| Task goal |
Beneath this line is the data. Output exactly the lines from the line with "time : string;" to the line with "mkFetcher (reference_643am self) l", both ends included, and nothing more.

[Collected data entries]
-- Opening Marker --

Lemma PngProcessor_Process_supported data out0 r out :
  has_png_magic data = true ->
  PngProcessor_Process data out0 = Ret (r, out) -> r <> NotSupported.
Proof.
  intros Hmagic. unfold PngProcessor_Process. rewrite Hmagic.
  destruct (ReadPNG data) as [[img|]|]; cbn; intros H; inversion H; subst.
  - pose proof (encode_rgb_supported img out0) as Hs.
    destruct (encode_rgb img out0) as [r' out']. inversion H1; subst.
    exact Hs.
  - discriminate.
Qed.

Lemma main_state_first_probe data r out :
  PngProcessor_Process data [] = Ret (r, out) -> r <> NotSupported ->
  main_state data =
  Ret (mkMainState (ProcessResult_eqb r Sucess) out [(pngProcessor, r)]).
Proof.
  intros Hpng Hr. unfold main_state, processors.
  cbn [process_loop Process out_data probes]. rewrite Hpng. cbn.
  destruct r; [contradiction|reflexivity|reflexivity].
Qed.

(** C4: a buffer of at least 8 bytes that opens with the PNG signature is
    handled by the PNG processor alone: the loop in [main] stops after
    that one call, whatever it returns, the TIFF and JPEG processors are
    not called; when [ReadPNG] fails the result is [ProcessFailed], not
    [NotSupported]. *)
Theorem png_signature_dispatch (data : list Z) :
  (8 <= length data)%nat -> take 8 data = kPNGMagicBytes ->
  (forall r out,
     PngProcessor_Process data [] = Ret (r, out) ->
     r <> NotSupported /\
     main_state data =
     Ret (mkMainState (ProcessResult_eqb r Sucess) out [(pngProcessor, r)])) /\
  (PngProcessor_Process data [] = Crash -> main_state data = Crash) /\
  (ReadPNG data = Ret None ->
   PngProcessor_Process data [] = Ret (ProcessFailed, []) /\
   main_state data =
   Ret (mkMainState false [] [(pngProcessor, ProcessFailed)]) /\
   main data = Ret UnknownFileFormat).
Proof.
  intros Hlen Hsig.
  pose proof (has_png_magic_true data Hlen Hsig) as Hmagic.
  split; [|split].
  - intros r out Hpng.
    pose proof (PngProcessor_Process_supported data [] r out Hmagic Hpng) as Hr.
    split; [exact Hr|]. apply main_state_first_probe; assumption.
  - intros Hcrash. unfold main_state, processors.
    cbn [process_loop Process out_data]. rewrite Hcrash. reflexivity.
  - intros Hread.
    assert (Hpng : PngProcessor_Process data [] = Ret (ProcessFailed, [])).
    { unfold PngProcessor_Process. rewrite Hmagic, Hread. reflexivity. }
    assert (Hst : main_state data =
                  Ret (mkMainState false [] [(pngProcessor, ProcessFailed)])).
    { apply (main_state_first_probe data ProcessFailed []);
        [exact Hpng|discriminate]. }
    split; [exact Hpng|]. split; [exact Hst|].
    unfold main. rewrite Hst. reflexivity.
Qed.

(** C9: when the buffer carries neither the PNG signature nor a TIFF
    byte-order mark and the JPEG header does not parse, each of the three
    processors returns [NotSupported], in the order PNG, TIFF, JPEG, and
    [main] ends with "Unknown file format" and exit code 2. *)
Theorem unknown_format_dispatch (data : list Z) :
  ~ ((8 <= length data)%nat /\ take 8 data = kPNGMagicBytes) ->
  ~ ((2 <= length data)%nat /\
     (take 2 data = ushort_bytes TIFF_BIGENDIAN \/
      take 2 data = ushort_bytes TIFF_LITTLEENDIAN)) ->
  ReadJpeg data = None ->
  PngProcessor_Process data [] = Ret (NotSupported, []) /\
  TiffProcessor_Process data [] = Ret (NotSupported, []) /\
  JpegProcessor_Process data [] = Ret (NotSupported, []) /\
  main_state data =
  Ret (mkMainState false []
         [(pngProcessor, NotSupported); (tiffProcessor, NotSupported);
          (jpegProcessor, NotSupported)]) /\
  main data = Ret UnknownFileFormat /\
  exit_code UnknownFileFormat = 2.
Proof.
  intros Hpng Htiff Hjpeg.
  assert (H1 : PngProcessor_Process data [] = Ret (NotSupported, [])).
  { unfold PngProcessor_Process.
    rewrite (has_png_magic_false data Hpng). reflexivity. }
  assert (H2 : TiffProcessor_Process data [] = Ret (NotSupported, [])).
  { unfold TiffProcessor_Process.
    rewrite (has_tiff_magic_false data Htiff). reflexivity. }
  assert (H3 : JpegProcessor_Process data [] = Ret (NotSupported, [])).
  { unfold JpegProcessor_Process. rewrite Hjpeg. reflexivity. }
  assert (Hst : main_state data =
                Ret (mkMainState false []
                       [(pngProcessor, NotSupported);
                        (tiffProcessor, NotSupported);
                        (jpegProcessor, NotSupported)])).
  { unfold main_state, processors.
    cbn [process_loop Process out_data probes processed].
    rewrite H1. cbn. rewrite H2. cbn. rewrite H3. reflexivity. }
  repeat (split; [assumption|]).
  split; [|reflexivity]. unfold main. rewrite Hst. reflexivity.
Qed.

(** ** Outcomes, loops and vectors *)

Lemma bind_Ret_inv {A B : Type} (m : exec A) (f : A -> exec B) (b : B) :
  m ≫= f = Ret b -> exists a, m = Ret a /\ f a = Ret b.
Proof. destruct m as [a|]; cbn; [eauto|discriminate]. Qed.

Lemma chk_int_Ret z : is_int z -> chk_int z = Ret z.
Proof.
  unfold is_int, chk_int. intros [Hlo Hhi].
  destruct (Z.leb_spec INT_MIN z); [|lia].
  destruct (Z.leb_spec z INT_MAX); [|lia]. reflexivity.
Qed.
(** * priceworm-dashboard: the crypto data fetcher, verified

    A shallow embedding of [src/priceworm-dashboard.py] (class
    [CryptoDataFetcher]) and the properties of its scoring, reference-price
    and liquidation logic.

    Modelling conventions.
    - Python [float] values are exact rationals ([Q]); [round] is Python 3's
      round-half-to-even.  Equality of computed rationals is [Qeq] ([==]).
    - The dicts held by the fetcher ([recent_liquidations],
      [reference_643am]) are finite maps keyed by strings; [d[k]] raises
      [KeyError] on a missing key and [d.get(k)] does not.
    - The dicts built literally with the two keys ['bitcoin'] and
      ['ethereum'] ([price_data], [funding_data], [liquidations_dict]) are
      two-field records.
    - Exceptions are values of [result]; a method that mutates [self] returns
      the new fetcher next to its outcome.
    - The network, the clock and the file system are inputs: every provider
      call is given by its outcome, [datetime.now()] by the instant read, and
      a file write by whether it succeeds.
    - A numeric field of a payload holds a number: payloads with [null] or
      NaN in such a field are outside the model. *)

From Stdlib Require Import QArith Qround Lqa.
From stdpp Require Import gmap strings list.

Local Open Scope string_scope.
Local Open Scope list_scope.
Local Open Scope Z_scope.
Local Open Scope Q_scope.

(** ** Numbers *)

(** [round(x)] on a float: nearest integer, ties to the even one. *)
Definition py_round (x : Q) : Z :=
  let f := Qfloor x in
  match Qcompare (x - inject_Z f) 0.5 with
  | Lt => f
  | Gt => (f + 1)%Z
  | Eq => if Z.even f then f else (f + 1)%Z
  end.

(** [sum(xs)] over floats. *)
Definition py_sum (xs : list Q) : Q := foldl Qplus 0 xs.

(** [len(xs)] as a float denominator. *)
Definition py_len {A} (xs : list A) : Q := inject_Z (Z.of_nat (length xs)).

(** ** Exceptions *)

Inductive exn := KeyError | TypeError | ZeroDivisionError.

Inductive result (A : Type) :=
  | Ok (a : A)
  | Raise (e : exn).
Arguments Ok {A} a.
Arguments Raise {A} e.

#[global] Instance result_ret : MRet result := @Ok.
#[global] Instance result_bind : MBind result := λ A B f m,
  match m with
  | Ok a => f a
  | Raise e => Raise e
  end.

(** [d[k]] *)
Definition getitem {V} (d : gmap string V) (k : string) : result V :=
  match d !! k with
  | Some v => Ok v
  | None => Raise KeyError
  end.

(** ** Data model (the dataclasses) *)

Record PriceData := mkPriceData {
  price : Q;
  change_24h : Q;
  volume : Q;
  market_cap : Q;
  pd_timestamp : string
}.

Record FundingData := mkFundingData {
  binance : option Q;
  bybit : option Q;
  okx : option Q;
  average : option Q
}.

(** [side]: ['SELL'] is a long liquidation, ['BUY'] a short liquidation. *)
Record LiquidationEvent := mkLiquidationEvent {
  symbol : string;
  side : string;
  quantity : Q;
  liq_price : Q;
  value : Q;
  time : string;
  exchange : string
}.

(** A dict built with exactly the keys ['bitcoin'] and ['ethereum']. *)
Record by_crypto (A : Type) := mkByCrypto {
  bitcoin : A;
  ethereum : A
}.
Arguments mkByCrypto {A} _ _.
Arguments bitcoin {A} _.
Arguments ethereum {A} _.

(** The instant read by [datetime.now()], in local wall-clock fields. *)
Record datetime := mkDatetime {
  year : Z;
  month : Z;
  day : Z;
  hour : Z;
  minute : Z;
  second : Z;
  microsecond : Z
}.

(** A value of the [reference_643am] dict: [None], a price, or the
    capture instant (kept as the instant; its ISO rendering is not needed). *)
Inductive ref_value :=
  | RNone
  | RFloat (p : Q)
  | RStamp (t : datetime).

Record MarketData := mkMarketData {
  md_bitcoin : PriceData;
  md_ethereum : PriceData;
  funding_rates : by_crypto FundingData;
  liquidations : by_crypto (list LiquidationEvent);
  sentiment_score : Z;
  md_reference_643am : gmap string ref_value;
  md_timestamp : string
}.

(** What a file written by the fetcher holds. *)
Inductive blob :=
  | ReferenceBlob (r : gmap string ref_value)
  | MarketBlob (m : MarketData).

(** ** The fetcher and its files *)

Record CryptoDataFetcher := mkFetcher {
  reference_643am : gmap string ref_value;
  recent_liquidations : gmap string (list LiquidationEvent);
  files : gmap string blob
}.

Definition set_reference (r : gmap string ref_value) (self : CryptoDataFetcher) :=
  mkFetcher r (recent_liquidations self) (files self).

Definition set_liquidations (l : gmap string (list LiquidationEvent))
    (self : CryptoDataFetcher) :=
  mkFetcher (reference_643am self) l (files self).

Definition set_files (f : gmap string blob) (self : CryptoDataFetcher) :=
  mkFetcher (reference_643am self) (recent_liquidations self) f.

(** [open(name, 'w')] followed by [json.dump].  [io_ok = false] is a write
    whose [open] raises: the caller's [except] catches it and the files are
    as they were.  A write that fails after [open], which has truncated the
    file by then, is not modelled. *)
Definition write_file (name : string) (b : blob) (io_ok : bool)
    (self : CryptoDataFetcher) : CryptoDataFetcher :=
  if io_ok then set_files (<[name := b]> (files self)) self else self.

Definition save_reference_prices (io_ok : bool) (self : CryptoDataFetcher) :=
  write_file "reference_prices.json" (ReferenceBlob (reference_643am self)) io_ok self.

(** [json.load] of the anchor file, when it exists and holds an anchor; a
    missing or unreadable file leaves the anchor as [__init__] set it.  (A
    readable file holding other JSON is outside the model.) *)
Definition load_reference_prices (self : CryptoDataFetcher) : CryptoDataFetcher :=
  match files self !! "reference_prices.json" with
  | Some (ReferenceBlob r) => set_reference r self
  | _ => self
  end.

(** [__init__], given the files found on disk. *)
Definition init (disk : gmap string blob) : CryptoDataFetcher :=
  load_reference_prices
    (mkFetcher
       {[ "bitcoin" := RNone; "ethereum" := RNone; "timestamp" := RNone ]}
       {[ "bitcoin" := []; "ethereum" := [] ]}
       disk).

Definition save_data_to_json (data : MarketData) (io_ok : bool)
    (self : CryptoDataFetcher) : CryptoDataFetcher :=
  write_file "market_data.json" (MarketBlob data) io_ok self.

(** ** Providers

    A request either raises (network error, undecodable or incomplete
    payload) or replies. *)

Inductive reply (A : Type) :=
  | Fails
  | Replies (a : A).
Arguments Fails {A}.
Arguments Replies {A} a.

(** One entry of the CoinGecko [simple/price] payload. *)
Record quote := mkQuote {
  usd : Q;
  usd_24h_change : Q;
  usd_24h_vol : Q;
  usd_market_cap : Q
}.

-- Closing Marker --

| Finished task |
  time : string;
  exchange : string
}.

(** A dict built with exactly the keys ['bitcoin'] and ['ethereum']. *)
Record by_crypto (A : Type) := mkByCrypto {
  bitcoin : A;
  ethereum : A
}.
Arguments mkByCrypto {A} _ _.
Arguments bitcoin {A} _.
Arguments ethereum {A} _.

(** The instant read by [datetime.now()], in local wall-clock fields. *)
Record datetime := mkDatetime {
  year : Z;
  month : Z;
  day : Z;
  hour : Z;
  minute : Z;
  second : Z;
  microsecond : Z
}.

(** A value of the [reference_643am] dict: [None], a price, or the
    capture instant (kept as the instant; its ISO rendering is not needed). *)
Inductive ref_value :=
  | RNone
  | RFloat (p : Q)
  | RStamp (t : datetime).

Record MarketData := mkMarketData {
  md_bitcoin : PriceData;
  md_ethereum : PriceData;
  funding_rates : by_crypto FundingData;
  liquidations : by_crypto (list LiquidationEvent);
  sentiment_score : Z;
  md_reference_643am : gmap string ref_value;
  md_timestamp : string
}.

(** What a file written by the fetcher holds. *)
Inductive blob :=
  | ReferenceBlob (r : gmap string ref_value)
  | MarketBlob (m : MarketData).

(** ** The fetcher and its files *)

Record CryptoDataFetcher := mkFetcher {
  reference_643am : gmap string ref_value;
  recent_liquidations : gmap string (list LiquidationEvent);
  files : gmap string blob
}.

Definition set_reference (r : gmap string ref_value) (self : CryptoDataFetcher) :=
  mkFetcher r (recent_liquidations self) (files self).

Definition set_liquidations (l : gmap string (list LiquidationEvent))
    (self : CryptoDataFetcher) :=
  mkFetcher (reference_643am self) l (files self).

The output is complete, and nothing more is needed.